If the MSSQL 2012 SP1 CU3 fix is targeted to the handling of NUMA node foreign and away buffers, there still could be a considerable benefit to TF 8015 + 8048 on that version or later. That's because some workloads just work better with a single large bpool and a single large scheduler group.
Worked for quite a while to reproduce in a test lab the large numbers of persistent foreign pages I was seeing in the field on two, four, and eight NUMA node servers. I wasn't able to*. But, on a four NUMA node server with no foreign pages after achieving max server memory the test workload (thousands of batch queries submitted at concurrency of 120 queries) required ~25% more disk IO and ~10% more elapsed time to complete than the comparative test runs with trace flag 8048 and trace flag 8015 in place.
So, dealing with foreign/away buffers is an important piece of the puzzle, but its far from the only piece of the puzzle. For many systems SQL Server 2008 R2 and before, TF 8048 + 8015 will be the only available resolution until a future CU/SP. But, even then, depending on the scope of the fix therein, TF 8048 + 8015 may offer more performance benefits.
The tradeoff is that systems with TF 8015 in place will have only one lazywriter and one IO completion port, instead of one lazy writer and one IO completion port per NUMA node. But... that's how most SQL Server on VMWare or Hyper-V will also operate. And many systems will not be adversely effected by a single lazy writer or IO completion port (keep watch on checkpoint performance to verify).
Sooner or later I'll post at sql-sasquatch.blogspot.com more details of the test system and perfmon/spin/wait stats from the test workloads. Also diagrams of the mechanics as I understand them, and some deidentified stats from 4 and 8 NUMA node servers in the field. It takes me forever to prepare that stuff, sorry.

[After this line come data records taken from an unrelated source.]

(** The temporary file gets the name of the blob, whose directory is there. *)
Lemma Rename_safe bw w g fail k :
  let L := [commit_mu h] in let dst := blob_path n (sha_hex (w_sha bw)) in
  p ∈ ow_writers r → w_done bw = true → w_b bw = h → putting bw w g → tree w !! parent dst = Some NDir →
  (∀ w g e, undone i w g → has_writer p bw w g → plain e → ¬ peace → safe (fail e) L r w g) →
  (∀ w g, placed bw w g → safe k L r w g) →
  safe (Try (os_Rename (w_tmp bw) dst) fail (λ _, k)) L r w g.
Proof.
  intros L dst Hp Hdone Hb Hput Hpar Hfail Hk.
  apply (Try_safe peace i q (λ w g, putting bw w g ∧ tree w !! parent dst = Some NDir));
    [apply stable_and; [by apply stable_putting|by apply stable_node]|done|].
  clear w g Hput Hpar. intros w g [Hput Hpar] Hinv Ho. pose proof Hput as (_ & Hopen & [_ Hbw] & Htmp).
  eapply triple_mono; [eapply triple_same_writers; [|eapply (triple_fails _ _ plain); [|
    apply (step_Rename L (ow_writers r) (ow_names r) h n w p bw); [apply head_held|apply Hinv|done..]]]|..|done].
  { intros W. unfold os_Rename, syscall. repeat writers_step. }
  { fails. }
  - intros _ w' [(Hg & Hs & Hc) Hw]. exists g, r. pose proof (still_good peace i L r w g w' Hinv Ho Hg Hs) as Hgood. split; [done|].
    apply Hk, placed_intro; [apply Hgood|by eapply putting_kept|done].
  - intros e w' [(He & Hg & Hs & Hr) Hw]. exists g, r. split; [by apply still_good|].
    destruct (putting_kept _ _ _ _ _ Hput Hg Hw) as (? & _ & ?). apply Hfail; [done..|].
    destruct Hr as [?|[Hno|Hdir]]; [by eapply no_peace|by destruct (Hno (w_ino bw))|].
    change (is_dir (tree w) (parent dst) = false) in Hdir. change (parent dst) with [n; "objects"; str_take 2 (sha_hex (w_sha bw))] in *.
    unfold is_dir in Hdir. by rewrite bool_decide_eq_false in Hdir.
Qed.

*I now believe that the high persistent foreign pages was due to interaction of complex ETL and/or SSIS packages with "right-sized" systems (relative to SQL Server max server memory and other expected SQL Server memory needs). Without much free memory on these systems, SQL Server couldn't continue to perform memory sorting to eliminate the foreign pages. On the other hand, the test lab systems always had super-sized memory, to allow for multiple iterations of tests at various memory configurations. With more free memory available at various max server memory levels, SQL Server was able to sort memory as it wanted and keep the number of foreign memory pages to a minimum.